Dal 2012, ossia da quando la mutilazione genitale femminile è punita in Svizzera dal Codice penale, nessuna denuncia è stata presentata. Dal momento che 15 mila donne sono state vittima o rischiano di esserlo nel nostro Paese, il Consiglio federale si dice pronto, rispondendo affermativa a un postulato di Nathalie Rickli (UDC/ZH), di studiare se non sia il caso di introdurre misure destinate a migliorare la protezione di queste persone e rendere più incisivo il perseguimento di simili reati.
Stando alla consigliera nazionale democentrista, che cita un sondaggio dell'UNICEF eseguito tra 1000 specialisti in campo medico, si continuano a riscontrare ferite o segni di mutilazioni recenti.
Dallo studio dell'UNICEF risulta inoltre che quattro ginecologi su cinque e due levatrici su tre hanno già avuto contatti con donne mutilate.
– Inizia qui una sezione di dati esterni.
(** C5. Copy on write: [cow] returns [Ok]; the faulting page is now backed by the page
    taken from the allocator, whose bytes are those of the shared page; every other virtual
    address, the scratch page included, translates as before and no other byte of memory
    changes; the shared page loses one reference and the new one has exactly one. *)
Theorem cow_copies dm r self virt scratch l pg blk pa :
  cow_ready dm r self virt scratch l pg blk pa →
  let new := Physical.get_addr blk in
  let src := leaf_phys_addr l in
  ∃ self' dm',
    cow self virt scratch = Ret (self', Ok tt) ∧
    current dm' r self' ∧
    (∀ w, translate self' w =
            if decide (page_of w = page_of virt) then Ret (Some (new + w mod 0x1000))
            else translate self w) ∧
    copied (ram self) (ram self') src new 0x1000 ∧
    mapped_pages self' =
      <[new := mkMappedPage new Normal 1 {[(r - PSB, virt)]}]>
        (<[src := left_page r virt pg]> (mapped_pages self)) ∧
    page_allocator self' = pa.
Proof.
  intros Hready new src. pose proof Hready as [Hcur [Hl Hn] [Hv Hu] [Hpg Hrefs] _ _ [Hsc [Hnu Hls0]] _ [Hnew Hfree] Hram Hcap].
  destruct (cow_tmp_map_spec dm r self virt scratch l pg blk pa Hready) as (s1 & dm1 & Htmp & Hmid).
  pose proof Hmid as [Hcur1 Hlv [pt1 Hls] _ _ _ _ Hnx Hln Hram1].
  assert (src ≠ new) as Hne by (intros Heq; unfold src, new in *; congruence).
  destruct (cow_copy_spec s1 virt scratch src new) as (m & Hcopy & Hm).
  { by eapply page_at_leaf. } { exact (page_at_leaf dm1 r s1 scratch _ Hcur1 Hsc Hls eq_refl). }
  { apply pages_disjoint; [|done|done]. eapply leaf_phys_page; [apply Hcur|done]. }
  { by rewrite Hram1. }
  destruct (cow_unmaps dm r self virt scratch l pg blk pa Hready dm1 s1 m Hmid)
    as (s3 & s4 & Hun1 & Hun2 & Hcur4 & Hlv4 & Hrest4 & Hpg4 & Hpa4 & Hnx4 & Hln4 & Hram4).
  destruct (map_fresh dm1 r s4 new virt) as (s5 & dm5 & pt & Heq & Hmw); try done.
  { unfold capacity in *. rewrite Hnx4, Hln4, Hln. lia. }
  { intros l'. by rewrite Hlv4. }
  { intros _. rewrite Hpg4, lookup_insert_ne by done. done. }
  pose proof (mw_rest _ _ _ _ _ _ _ _ Hmw) as Hrest5.
  assert (environment s5 = environment s4) as Henv5 by (by rewrite Hrest5).
  rewrite <- Henv5 in Heq.
  pose proof (map_written_current _ _ _ _ _ _ _ _ Hcur4 Hmw) as Hcur5.
  set (mps := fresh_mapped_pages (mapped_pages s4) r new virt) in *.
  pose proof (current_flush _ _ _ (current_mapped_pages _ _ _ mps Hcur5)) as Hcurf.
  eexists _, dm5. split; [|split; [exact Hcurf|split_and!]].
  - rewrite (cow_precheck dm r self virt scratch l pg blk pa Hready), Htmp. cbn [mbind outcome_bind].
    rewrite Hcopy. cbn [mbind outcome_bind]. rewrite Hun1. cbn [mbind outcome_bind].
    rewrite Hun2. cbn [mbind outcome_bind]. exact Heq.
  - intros w. rewrite (map_written_translate dm1 r s4 dm5 s5 _ pt new virt w Hcur4 Hmw Hcurf);
      [|by apply same_walk_ext|apply Hnew].
    case_decide as Hpgw; [done|].
    by rewrite (translate_leaf dm1 r s4), Hrest4, (translate_leaf dm r self).
  - cbn. rewrite Hrest5. cbn. by rewrite Hram4, <- Hram1.
  - cbn. unfold mps, fresh_mapped_pages. by rewrite decide_True, Hpg4.
  - cbn. rewrite Hrest5. cbn. done.
Qed.
End cow.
Anche il 15% dei pediatri ha dichiarato di aver visitato minorenni che presentavano mutilazioni genitali.
Nonostante questi risultati, e il fatto che l'Ufficio federale della sanità stimi in 15 mila le donne possibili vittime di questa pratica nel nostro Paese, finora nessuna denuncia è stata presentata da noi.
La situazione non cambierà e le bambine e le donne continueranno ad essere esposte a questa violenza, secondo Rickli. Per questo è necessario studiare se non sia necessario un giro di vite. Senza pena ed espulsione giudiziaria, esplicitamente prevista per questo reato, gli autori non sono chiamati a rispondere dei loro atti, mettendo in pericolo altre donne e minorenni, mette in guardia la deputata zurighese.